>>
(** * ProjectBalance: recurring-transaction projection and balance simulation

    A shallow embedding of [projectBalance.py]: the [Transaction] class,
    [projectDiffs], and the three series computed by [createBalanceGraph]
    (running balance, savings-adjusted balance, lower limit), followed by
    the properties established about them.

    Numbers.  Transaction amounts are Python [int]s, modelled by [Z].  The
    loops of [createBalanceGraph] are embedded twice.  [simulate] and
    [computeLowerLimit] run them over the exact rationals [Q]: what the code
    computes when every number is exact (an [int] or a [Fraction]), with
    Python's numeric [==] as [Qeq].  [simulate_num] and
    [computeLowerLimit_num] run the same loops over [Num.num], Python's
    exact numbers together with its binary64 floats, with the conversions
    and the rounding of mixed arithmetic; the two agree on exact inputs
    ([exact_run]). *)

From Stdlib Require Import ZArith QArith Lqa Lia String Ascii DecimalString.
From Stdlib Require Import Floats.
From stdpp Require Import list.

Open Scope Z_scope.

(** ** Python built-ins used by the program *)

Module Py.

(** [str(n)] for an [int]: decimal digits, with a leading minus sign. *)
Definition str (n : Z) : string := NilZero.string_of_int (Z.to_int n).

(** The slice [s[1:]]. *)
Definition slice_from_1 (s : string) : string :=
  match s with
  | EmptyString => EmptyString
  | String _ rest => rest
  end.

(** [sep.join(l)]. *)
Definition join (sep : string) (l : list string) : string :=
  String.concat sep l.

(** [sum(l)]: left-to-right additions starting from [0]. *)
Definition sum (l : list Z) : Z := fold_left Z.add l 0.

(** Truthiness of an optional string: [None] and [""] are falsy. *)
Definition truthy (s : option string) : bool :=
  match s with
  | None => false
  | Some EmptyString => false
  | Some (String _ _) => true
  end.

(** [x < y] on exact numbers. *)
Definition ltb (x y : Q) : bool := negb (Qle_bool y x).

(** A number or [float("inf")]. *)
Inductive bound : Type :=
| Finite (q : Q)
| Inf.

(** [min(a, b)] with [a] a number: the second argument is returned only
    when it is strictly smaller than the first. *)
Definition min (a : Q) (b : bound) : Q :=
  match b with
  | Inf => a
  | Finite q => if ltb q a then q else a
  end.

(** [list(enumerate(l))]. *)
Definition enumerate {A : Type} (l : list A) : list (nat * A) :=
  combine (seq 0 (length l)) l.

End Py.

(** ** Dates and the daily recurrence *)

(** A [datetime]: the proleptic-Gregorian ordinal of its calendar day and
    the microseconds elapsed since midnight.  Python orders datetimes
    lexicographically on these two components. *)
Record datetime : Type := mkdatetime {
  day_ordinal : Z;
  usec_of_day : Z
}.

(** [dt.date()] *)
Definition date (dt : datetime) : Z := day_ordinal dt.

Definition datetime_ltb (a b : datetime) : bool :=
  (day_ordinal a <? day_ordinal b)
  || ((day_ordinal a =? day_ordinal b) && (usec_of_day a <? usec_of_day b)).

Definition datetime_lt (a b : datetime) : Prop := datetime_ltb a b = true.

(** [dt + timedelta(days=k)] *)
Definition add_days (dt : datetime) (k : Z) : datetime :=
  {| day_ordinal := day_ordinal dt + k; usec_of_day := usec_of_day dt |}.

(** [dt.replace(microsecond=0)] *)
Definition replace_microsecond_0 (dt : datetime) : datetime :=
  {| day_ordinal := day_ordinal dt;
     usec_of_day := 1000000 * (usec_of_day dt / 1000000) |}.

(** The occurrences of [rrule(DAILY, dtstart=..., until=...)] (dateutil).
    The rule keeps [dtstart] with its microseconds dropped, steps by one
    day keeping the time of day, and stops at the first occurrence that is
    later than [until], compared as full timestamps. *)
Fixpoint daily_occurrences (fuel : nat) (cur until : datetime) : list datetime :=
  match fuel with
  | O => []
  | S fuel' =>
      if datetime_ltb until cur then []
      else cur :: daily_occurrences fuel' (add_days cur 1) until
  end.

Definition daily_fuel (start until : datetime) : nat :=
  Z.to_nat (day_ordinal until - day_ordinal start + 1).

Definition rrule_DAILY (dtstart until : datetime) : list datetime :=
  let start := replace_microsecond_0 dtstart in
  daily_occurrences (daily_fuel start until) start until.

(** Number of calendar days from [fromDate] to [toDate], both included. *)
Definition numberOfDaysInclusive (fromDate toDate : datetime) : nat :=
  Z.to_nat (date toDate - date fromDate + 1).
<<
== Your objective ==
Return a copy of each line in the records above that has "toDate" in it.

== Final answer ==
(** Number of calendar days from [fromDate] to [toDate], both included. *)
Definition numberOfDaysInclusive (fromDate toDate : datetime) : nat :=
  Z.to_nat (date toDate - date fromDate + 1).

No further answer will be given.